## [Problem]
Pick out each line of the records that includes the string "into", and copy it.
[Opening Given data section]
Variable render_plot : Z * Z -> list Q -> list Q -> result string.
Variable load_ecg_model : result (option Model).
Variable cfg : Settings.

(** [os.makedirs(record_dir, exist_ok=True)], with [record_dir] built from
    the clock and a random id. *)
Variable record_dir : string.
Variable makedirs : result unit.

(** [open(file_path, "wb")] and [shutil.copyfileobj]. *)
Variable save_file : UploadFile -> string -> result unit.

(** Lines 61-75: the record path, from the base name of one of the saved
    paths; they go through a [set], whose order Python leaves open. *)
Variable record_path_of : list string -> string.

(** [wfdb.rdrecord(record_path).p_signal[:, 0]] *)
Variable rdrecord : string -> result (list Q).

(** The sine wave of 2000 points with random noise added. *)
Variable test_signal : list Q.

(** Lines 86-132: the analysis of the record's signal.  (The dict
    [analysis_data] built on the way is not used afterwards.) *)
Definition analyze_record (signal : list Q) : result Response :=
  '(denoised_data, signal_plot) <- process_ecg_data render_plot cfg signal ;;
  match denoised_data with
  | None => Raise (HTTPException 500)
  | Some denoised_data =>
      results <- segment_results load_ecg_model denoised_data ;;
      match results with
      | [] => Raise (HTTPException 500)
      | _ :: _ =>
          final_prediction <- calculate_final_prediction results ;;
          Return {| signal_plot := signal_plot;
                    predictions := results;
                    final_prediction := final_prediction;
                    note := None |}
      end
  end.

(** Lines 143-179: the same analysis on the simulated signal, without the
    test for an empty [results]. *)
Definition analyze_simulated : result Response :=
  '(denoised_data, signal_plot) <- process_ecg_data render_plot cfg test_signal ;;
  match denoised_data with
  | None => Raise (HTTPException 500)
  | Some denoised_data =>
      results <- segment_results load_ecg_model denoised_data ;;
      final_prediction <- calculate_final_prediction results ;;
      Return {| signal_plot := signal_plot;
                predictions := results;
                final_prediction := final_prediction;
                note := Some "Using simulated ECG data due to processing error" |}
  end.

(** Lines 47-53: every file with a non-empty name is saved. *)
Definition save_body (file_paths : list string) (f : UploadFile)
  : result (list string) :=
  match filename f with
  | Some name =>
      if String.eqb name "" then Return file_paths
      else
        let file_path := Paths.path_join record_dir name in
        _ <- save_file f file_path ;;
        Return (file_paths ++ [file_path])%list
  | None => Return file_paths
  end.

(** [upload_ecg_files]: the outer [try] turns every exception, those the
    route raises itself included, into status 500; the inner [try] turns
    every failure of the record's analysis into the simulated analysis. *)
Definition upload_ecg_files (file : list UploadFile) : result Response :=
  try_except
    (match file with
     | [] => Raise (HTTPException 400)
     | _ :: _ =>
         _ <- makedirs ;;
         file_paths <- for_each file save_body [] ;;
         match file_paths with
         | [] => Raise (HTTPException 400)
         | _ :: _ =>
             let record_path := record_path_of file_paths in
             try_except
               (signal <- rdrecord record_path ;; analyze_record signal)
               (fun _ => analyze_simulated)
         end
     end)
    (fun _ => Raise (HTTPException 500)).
[Closing Given data section]
[Opening Given data section]
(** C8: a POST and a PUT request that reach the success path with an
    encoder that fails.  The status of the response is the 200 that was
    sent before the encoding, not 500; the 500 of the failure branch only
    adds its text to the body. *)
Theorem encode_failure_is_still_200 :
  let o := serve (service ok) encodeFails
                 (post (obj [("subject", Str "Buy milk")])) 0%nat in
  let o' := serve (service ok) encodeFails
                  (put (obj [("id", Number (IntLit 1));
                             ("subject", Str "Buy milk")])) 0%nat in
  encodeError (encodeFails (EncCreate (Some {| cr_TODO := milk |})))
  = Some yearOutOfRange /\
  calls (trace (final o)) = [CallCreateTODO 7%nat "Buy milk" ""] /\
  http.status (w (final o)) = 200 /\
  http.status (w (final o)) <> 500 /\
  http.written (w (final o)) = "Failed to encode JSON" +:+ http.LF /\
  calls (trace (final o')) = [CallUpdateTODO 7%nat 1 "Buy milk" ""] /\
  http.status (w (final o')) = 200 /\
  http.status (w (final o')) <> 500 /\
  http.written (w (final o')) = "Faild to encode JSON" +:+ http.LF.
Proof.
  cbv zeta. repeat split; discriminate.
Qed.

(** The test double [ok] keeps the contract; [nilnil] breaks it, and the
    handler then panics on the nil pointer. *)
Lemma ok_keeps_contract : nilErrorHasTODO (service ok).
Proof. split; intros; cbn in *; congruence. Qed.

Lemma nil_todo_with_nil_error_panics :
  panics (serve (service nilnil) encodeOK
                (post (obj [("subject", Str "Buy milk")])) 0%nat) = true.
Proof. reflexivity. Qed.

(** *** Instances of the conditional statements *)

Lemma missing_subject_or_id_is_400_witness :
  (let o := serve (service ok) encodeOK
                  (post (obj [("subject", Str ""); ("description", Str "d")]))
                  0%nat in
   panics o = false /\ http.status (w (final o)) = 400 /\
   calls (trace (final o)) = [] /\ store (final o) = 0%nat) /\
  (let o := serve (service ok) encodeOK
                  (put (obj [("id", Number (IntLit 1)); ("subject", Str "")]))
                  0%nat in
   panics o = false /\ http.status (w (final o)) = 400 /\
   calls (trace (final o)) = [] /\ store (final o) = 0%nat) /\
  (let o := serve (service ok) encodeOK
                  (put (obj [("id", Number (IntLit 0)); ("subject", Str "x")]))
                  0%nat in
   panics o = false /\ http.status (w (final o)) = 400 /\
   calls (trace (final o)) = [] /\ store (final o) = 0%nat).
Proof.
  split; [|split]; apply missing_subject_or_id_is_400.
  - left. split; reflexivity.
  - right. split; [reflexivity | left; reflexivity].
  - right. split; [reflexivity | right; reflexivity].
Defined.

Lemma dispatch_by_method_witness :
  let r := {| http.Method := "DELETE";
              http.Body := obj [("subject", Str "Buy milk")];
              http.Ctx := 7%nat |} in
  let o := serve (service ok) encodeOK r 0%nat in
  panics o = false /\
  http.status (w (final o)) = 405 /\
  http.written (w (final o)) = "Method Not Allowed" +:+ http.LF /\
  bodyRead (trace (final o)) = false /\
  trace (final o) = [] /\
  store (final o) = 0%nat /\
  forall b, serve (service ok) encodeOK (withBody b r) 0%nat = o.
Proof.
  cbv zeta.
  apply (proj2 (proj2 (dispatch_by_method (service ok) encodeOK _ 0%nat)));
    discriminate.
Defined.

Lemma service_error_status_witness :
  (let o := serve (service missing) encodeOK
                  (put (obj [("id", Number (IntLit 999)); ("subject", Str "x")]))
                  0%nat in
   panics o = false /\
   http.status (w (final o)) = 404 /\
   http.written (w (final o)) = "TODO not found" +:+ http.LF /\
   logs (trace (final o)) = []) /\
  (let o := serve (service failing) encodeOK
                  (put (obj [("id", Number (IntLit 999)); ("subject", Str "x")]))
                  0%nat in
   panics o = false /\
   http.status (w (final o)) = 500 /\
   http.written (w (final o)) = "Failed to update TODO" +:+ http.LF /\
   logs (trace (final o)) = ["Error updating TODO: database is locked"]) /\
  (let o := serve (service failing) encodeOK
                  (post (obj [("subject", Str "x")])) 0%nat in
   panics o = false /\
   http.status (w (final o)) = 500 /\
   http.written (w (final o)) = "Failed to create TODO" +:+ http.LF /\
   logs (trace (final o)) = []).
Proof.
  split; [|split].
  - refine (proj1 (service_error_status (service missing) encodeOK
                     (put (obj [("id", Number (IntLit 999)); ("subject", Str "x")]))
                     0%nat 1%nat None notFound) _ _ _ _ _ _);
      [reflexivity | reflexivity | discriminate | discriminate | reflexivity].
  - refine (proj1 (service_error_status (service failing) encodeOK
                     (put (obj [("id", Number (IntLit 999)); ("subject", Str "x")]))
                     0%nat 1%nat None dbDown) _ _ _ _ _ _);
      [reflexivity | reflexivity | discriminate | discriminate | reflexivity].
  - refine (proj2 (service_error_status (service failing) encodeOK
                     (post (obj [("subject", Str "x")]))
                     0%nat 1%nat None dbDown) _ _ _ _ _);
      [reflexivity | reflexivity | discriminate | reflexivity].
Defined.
[Closing Given data section]
## [Exercise answer]
    route raises itself included, into status 500; the inner [try] turns
    every failure of the record's analysis into the simulated analysis. *)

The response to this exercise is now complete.